Calgary, AB – A new research team in Alberta is receiving $5M from the province’s government to study severe intestinal infections.
The research team, called the Alberta Provincial Pediatric Enteric Infection Team (APPETITE), will bring together clinicians and scientists to study the viruses and bacteria that cause intestinal infections in children. They are looking to determine the frequency of an expansive list of these germs that cause vomiting and diarrhea in children with the goal of informing policy makers about ways to simplify diagnosis while simultaneously building economic models that will be used to guide vaccine policy.

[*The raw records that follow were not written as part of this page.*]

(** What the lookup returns, in terms of the nearest entry and chain. *)
Lemma chosen_entry b k ke :
  b ∈ live bs -> k <= range_last b -> br_key b <= ke ->
  (forall d, d ∈ live bs -> k <= range_last d -> br_key b <= br_key d) ->
  (forall d, d ∈ rb_inorder t -> range_last (ch_bref d) < k \/ br_key b < br_key (ch_bref d)) ->
  first_in_view (view (live bs) (rb_inorder t)) k (b, None).
Proof.
  intros Hb Hk Hke Hmin Hch.
  pose proof table_entries as He. split; [|split; [exact Hk|]].
  - apply view_entry; [exact He|exact Hb|]. intros c Hc E.
    destruct (Hch c Hc) as [H|H]; [|lia].
    destruct He as [Hkeys _]. rewrite Forall_forall in Hkeys. pose proof (key_last_range _ (Hkeys b Hb)).
    destruct Hcs as [Hck _]. rewrite Forall_forall in Hck. pose proof (key_last_range _ (Hck c Hc)).
    destruct (Hco b c Hb Hc) as [[Ha|Ha]|[_ E2]]; unfold before in *; try lia.
    unfold range_last in *. rewrite E, E2 in *. lia.
  - intros y [[Hy _]|(d & Hd & ->)]%elem_of_view; cbn.
    + destruct (Z.lt_ge_cases (range_last y.1) k); [auto|]. right. apply Hmin; assumption.
    + destruct (Hch d Hd); [left; assumption|right; lia].
Qed.

Lemma chosen_chain c k ke :
  c ∈ rb_inorder t -> k <= range_last (ch_bref c) -> br_key (ch_bref c) <= ke ->
  (forall d, d ∈ rb_inorder t ->
     range_last (ch_bref d) < k \/ br_key (ch_bref c) <= br_key (ch_bref d)) ->
  (forall b, b ∈ live bs -> k <= range_last b -> br_key (ch_bref c) <= br_key b) ->
  first_in_view (view (live bs) (rb_inorder t)) k (ch_bref c, Some c).
Proof.
  intros Hc Hk Hke Hmin Hb. split; [apply view_chain, Hc|]. split; [exact Hk|].
  intros y [[Hy _]|(d & Hd & ->)]%elem_of_view; cbn.
  - destruct (Z.lt_ge_cases (range_last y.1) k); [auto|]. right. apply Hb; assumption.
  - apply Hmin, Hd.
Qed.

(** The next key after a chain, when the search is open ended. *)
Lemma next_after_chain c b k :
  c ∈ rb_inorder t -> b ∈ live bs -> br_key (ch_bref c) <= br_key b ->
  k <= range_last (ch_bref c) ->
  limit_next (limit_next 0 (key_after b)) (key_after (ch_bref c)) = key_after (ch_bref c).
Proof.
  intros Hc Hb Hle Hk. pose proof table_entries as [Hkeys _]. rewrite Forall_forall in Hkeys.
  pose proof (Hkeys b Hb) as Hbk. pose proof (key_last_range _ Hbk) as [_ Hbr].
  destruct Hcs as [Hck _]. rewrite Forall_forall in Hck. pose proof (Hck c Hc) as Hcck. cbn in Hcck.
  pose proof (key_last_range _ Hcck) as [_ Hcr].
  rewrite !key_after_range by assumption.
  assert (Hrl : range_last b = range_last (ch_bref c) \/ range_last (ch_bref c) < br_key b).
  { destruct (Hco b c Hb Hc) as [[Ha|Ha]|[E1 E2]]; unfold before in *; [lia|auto|left].
    unfold range_last. rewrite E1, E2. reflexivity. }
  destruct Hcck as [_ [Hck0 _]]. destruct Hbk as [_ [Hbk0 _]]. unfold limit_next.
  destruct (Z.eqb_spec (range_last b) (2 ^ 64 - 1)) as [E1|E1];
    destruct (Z.eqb_spec (range_last (ch_bref c)) (2 ^ 64 - 1)) as [E2|E2]; try lia; cbn [Z.eqb negb andb].
  - reflexivity.
  - replace (range_last (ch_bref c) + 1 =? 0) with false by lia. cbn [negb andb].
    rewrite orb_true_r. reflexivity.
  - replace (range_last b + 1 =? 0) with false by lia.
    replace (range_last (ch_bref c) + 1 =? 0) with false by lia.
    rewrite !orb_true_r. cbn [negb andb].
    replace (range_last b + 1 =? 0) with false by lia. rewrite orb_false_r.
    destruct (Z.ltb_spec (range_last (ch_bref c) + 1) (range_last b + 1)); [reflexivity|lia].
Qed.

Lemma combined_find_spec k ke :
  0 <= k <= ke -> ke < 2 ^ 64 ->
  exists chain bref kn c, hammer2_combined_find co t (Some bs) count k ke
    = Done (chain, bref, kn, set_cache_index c co)
    /\ match bref with
       | Some b => first_in_view (view (live bs) (rb_inorder t)) k (b, chain) /\ br_key b <= ke
                   /\ (ke = HAMMER2_KEY_MAX -> chain <> None -> kn = key_after b)
       | None => chain = None
                 /\ forall x, x ∈ view (live bs) (rb_inorder t) -> range_last x.1 < k \/ ke < br_key x.1
       end.
Proof.
  intros Hk Hke. unfold hammer2_combined_find.
  destruct (base_find_least co bs count (co_cache_index co) (u64 (ke + 1)) k Htab)
    as (i & c & Hrun & Hnone & Hsome).
  replace (set_cache_index (co_cache_index co) co) with co in Hrun by (destruct co; reflexivity).
  rewrite Hrun. cbn [obind]. rewrite chain_find_spec by exact Hcs. cbn [obind default from_option id].
  pose proof (first_chain_spec (rb_inorder t) k ke Hcs) as Hfc.
  assert (Hnext0 : ke = HAMMER2_KEY_MAX -> u64 (ke + 1) = 0) by (intros ->; reflexivity).
  assert (Hview : forall x, x ∈ view (live bs) (rb_inorder t) ->
            x.1 ∈ live bs \/ exists d, d ∈ rb_inorder t /\ x.1 = ch_bref d).
  { intros x [[Hx _]|(d & Hd & ->)]%elem_of_view; eauto. }
  destruct (Z.eqb_spec i count) as [E|E]; [specialize (Hnone E)|destruct (Hsome E) as (Hin & Hge & Hmin)];
    destruct (first_chain (rb_inorder t) k ke) as [ch|].
  - destruct Hfc as (H1 & H2 & H3 & H4). replace (ke <? br_key (ch_bref ch)) with false by lia.
    eexists _, _, _, c. split; [reflexivity|]. split; [|split; [exact H3|]].
    + apply (chosen_chain ch k ke); try assumption. intros b Hb Hbk. specialize (Hnone b Hb). lia.
    + intros Em _. rewrite Hnext0 by exact Em. unfold limit_next.
      destruct (key_after (ch_bref ch) =? 0) eqn:Ez; [apply Z.eqb_eq in Ez; rewrite Ez; reflexivity|]. rewrite orb_true_r. reflexivity.
  - eexists _, _, _, c. split; [reflexivity|]. split; [reflexivity|].
    intros x Hx. destruct (Hview x Hx) as [Hb|(d & Hd & ->)]; [left; apply Hnone, Hb|apply Hfc, Hd].
  - destruct Hfc as (H1 & H2 & H3 & H4). pose proof Hge as Hge'. set (b := aget bs i) in *.
    assert (Hcb : br_key (ch_bref ch) <= k -> br_key b <= k -> br_key (ch_bref ch) = br_key b).
    { intros Ha Hb. destruct (Hco b ch Hin H1) as [[?|?]|[? _]]; unfold before in *; lia. }
    assert (Hchain : br_key (ch_bref ch) <= br_key b ->
      exists chain bref kn c0,
        (if ke <? br_key (ch_bref ch) then
           Done (None, None, limit_next (limit_next (u64 (ke + 1)) (key_after b)) (key_after (ch_bref ch)),
                 set_cache_index c co)
         else Done (Some ch, Some (ch_bref ch),
                    limit_next (limit_next (u64 (ke + 1)) (key_after b)) (key_after (ch_bref ch)),
                    set_cache_index c co)) = Done (chain, bref, kn, set_cache_index c0 co)
        /\ match bref with
           | Some b => first_in_view (view (live bs) (rb_inorder t)) k (b, chain) /\ br_key b <= ke
                   /\ (ke = HAMMER2_KEY_MAX -> chain <> None -> kn = key_after b)
           | None => chain = None
                 /\ forall x, x ∈ view (live bs) (rb_inorder t) -> range_last x.1 < k \/ ke < br_key x.1
           end).
    { intros Hle. replace (ke <? br_key (ch_bref ch)) with false by lia.
      eexists _, _, _, c. split; [reflexivity|]. split; [|split; [exact H3|]].
      - apply (chosen_chain ch k ke); try assumption. intros d Hd Hdk. specialize (Hmin d Hd Hdk). lia.
      - intros Em _. rewrite Hnext0 by exact Em. apply (next_after_chain ch b k); assumption. }
    destruct ((br_key (ch_bref ch) <=? k) && (br_key b <=? k) || (br_key (ch_bref ch) =? br_key b)) eqn:Es.
    + assert (Ek : br_key (ch_bref ch) = br_key b).
      { apply orb_true_iff in Es as [Es|Es%Z.eqb_eq]; [|exact Es].
        apply andb_true_iff in Es as [?%Z.leb_le ?%Z.leb_le]. auto. }
      replace (br_key (ch_bref ch) =? br_key b) with true by lia. cbn [kassert obind]. apply Hchain. lia.
    + apply orb_false_iff in Es as [_ Es%Z.eqb_neq].
      destruct (Z.ltb_spec (br_key (ch_bref ch)) (br_key b)) as [Hl|Hl]; [apply Hchain; lia|].
      replace (ke <? br_key b) with false by lia. eexists _, _, _, c. split; [reflexivity|].
      split; [|split; [lia|congruence]]. apply (chosen_entry b k ke); try assumption; [lia|].
      intros d Hd. destruct (H4 d Hd); [auto|right; lia].
  - set (b := aget bs i) in *. destruct (Z.ltb_spec ke (br_key b)) as [Hl|Hl].
    + eexists _, _, _, c. split; [reflexivity|]. split; [reflexivity|].
      intros x Hx. destruct (Hview x Hx) as [Hb|(d & Hd & ->)]; [|apply Hfc, Hd].
      destruct (Z.lt_ge_cases (range_last x.1) k) as [?|Hxk]; [auto|].
      specialize (Hmin x.1 Hb Hxk). lia.
    + eexists _, _, _, c. split; [reflexivity|]. split; [|split; [exact Hl|congruence]].
      apply (chosen_entry b k ke); try assumption. intros d Hd. destruct (Hfc d Hd); [auto|right; lia].
Qed.
End combined.

(** ** The contract of the lookup *)

Lemma sorted_pair {A} (R : A -> A -> Prop) l x y :
  StronglySorted R l -> x ∈ l -> y ∈ l -> x <> y -> R x y \/ R y x.
Proof.
  induction l as [|a l IH]; intros Hs Hx Hy Hne; [apply elem_of_nil in Hx as []|].
  apply StronglySorted_inv in Hs as [Hs Hf]. rewrite Forall_forall in Hf.
  apply elem_of_cons in Hx as [->|Hx]; apply elem_of_cons in Hy as [->|Hy]; auto; contradiction.
Qed.

(** [d] is one of the children: a table entry or an in-memory chain. *)
Definition child (bs : list blockref) (t : rbtree) (d : blockref) : Prop :=
  d ∈ live bs \/ exists c, c ∈ rb_inorder t /\ d = ch_bref c.

(** C7. The combined lookup returns the child nearest to [key_beg] from either
    source, whatever the search hint and the shape of the tree, and nothing when
    no child meets [key_beg, key_end].  An in-memory chain takes precedence over
    the table entry of the same key, and the lookup never panics. *)
Theorem combined_find_nearest co bs count t key_beg key_end :
  table_ok co bs count -> chains_ok (rb_inorder t) -> coherent (live bs) (rb_inorder t) ->
  0 <= key_beg <= key_end -> key_end < 2 ^ 64 ->
  exists chain bref key_next c,
    hammer2_combined_find co t (Some bs) count key_beg key_end
      = Done (chain, bref, key_next, set_cache_index c co)
    /\ match bref with
       | None => chain = None
                 /\ forall d, child bs t d -> range_last d < key_beg \/ key_end < br_key d
       | Some b =>
           match chain with
           | Some ch => ch ∈ rb_inorder t /\ b = ch_bref ch
           | None => b ∈ live bs /\ forall ch, ch ∈ rb_inorder t -> br_key (ch_bref ch) <> br_key b
           end
           /\ key_beg <= range_last b /\ br_key b <= key_end
           /\ forall d, child bs t d -> range_last d < key_beg \/ br_key b <= br_key d
       end.
Proof.
  intros Htab Hcs Hco Hk Hke.
  destruct (combined_find_spec co bs count t Htab Hcs Hco key_beg key_end Hk Hke)
    as (chain & bref & kn & c & Hrun & Hres).
  exists chain, bref, kn, c. split; [exact Hrun|].
  pose proof (table_entries co bs count Htab) as Hent.
  destruct (view_sorted _ _ Hent Hcs Hco) as [Hs Hkeys]. rewrite Forall_forall in Hkeys.
  (* every child is in the view, itself or as the chain that hides it *)
  assert (Hchild : forall d, child bs t d -> exists x, x ∈ view (live bs) (rb_inorder t)
             /\ br_key x.1 = br_key d /\ range_last x.1 = range_last d).
  { intros d [Hd|(ch & Hch & ->)]; [|eexists; split; [apply view_chain, Hch|auto]].
    destruct (decide (Exists (fun ch => br_key (ch_bref ch) = br_key d) (rb_inorder t))) as [Hex|Hno].
    - apply Exists_exists in Hex as (ch & Hch & E). eexists. split; [apply view_chain, Hch|]. cbn.
      split; [exact E|]. destruct Hent as [Hek _]. destruct Hcs as [Hck _].
      rewrite Forall_forall in Hek. rewrite Forall_forall in Hck. specialize (Hek d Hd). specialize (Hck ch Hch). cbn in *.
      pose proof (key_last_range _ Hek). pose proof (key_last_range _ Hck).
      destruct (Hco d ch Hd Hch) as [[?|?]|[E1 E2]]; unfold before in *; [lia|lia|].
      unfold range_last. rewrite E1, E2. reflexivity.
    - exists (d, None). split; [|auto]. apply view_entry; [exact Hent|exact Hd|].
      intros ch Hch E. apply Hno, Exists_exists. eauto. }
  destruct bref as [b|].
  - destruct Hres as ((Hin & Hkb & Hmin) & Hmax & _). cbn [fst] in *.
    split; [|split; [exact Hkb|split; [exact Hmax|]]].
    + destruct (elem_of_view _ _ _ Hin) as [[Hb Enone]|(ch & Hch & [= -> ->])]; [|auto].
      cbn in Hb, Enone. subst chain.
      split; [exact Hb|]. intros ch Hch E. apply (view_chain (live bs)) in Hch.
      cbn [fst] in *. pose proof (Hkeys _ Hin) as Hbk. pose proof (Hkeys _ Hch) as Hck. cbn in Hbk, Hck.
      pose proof (key_last_range _ Hbk). pose proof (key_last_range _ Hck).
      assert (Hne : (b, None) <> (ch_bref ch, Some ch)) by congruence.
      destruct (sorted_pair view_before _ (b, None) (ch_bref ch, Some ch) Hs Hin Hch Hne); unfold view_before, before in *; cbn in *; lia.
    + intros d Hd. destruct (Hchild d Hd) as (x & Hx & E1 & E2). rewrite <- E1, <- E2. apply Hmin, Hx.
  - destruct Hres as [-> Hnone]. split; [reflexivity|]. intros d Hd.
    destruct (Hchild d Hd) as (x & Hx & E1 & E2). rewrite <- E1, <- E2. apply Hnone, Hx.
Qed.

The lead investigator of this research team is Dr. Stephen Freedman who is a clinician scientist in the Alberta Children’s Hospital Research Institute at the University of Calgary’s Cumming School of Medicine. He is an associate professor in the Department of Paediatrics, Sections of Paediatric Emergency Medicine and Gastroenterology in the Cumming School of Medicine at the University of Calgary. He is also the vice-chair of Pediatric Emergency Research Canada (PERC), a team of Canadian health care professionals who work collaboratively to conduct research to improve outcomes for children with acute medical conditions.
Along with his co-leads Drs. Marie Louie, associate medical director of ProvLab; Bonita Lee, assistant medical director of infection control; and Xiaoli Pang, program lead, ProvLab, he assembled the multidisciplinary APPETITE team. The team includes many collaborators from both the University of Calgary, the University of Alberta, policy makers from the Office of the Chief Medical Officer of Health, and Alberta Health Services Medical Officers of Health.
The team will evaluate novel specimen collection techniques (oral and rectal swabs) designed to simplify the approach to testing and reduce the demands placed on parents, and they will use new laboratory tests that are faster, more accurate, and test for more bugs than previously could be performed.
The knowledge generated from these steps will be combined with assessments the team perform of parent and child preferences regarding vaccines against bugs that cause vomiting and diarrhea. They will also evaluate caregiver preferences around specimen sampling and diagnostic testing to determine the optimal approaches to specimen collection and testing.
“Vomiting and diarrhea remain one of the most common reasons children aged six to 24 months are brought for emergency department care in Canada. These symptoms are extremely worrisome to parents and can, on occasion, lead to life-threatening conditions,” said Dr Freedman.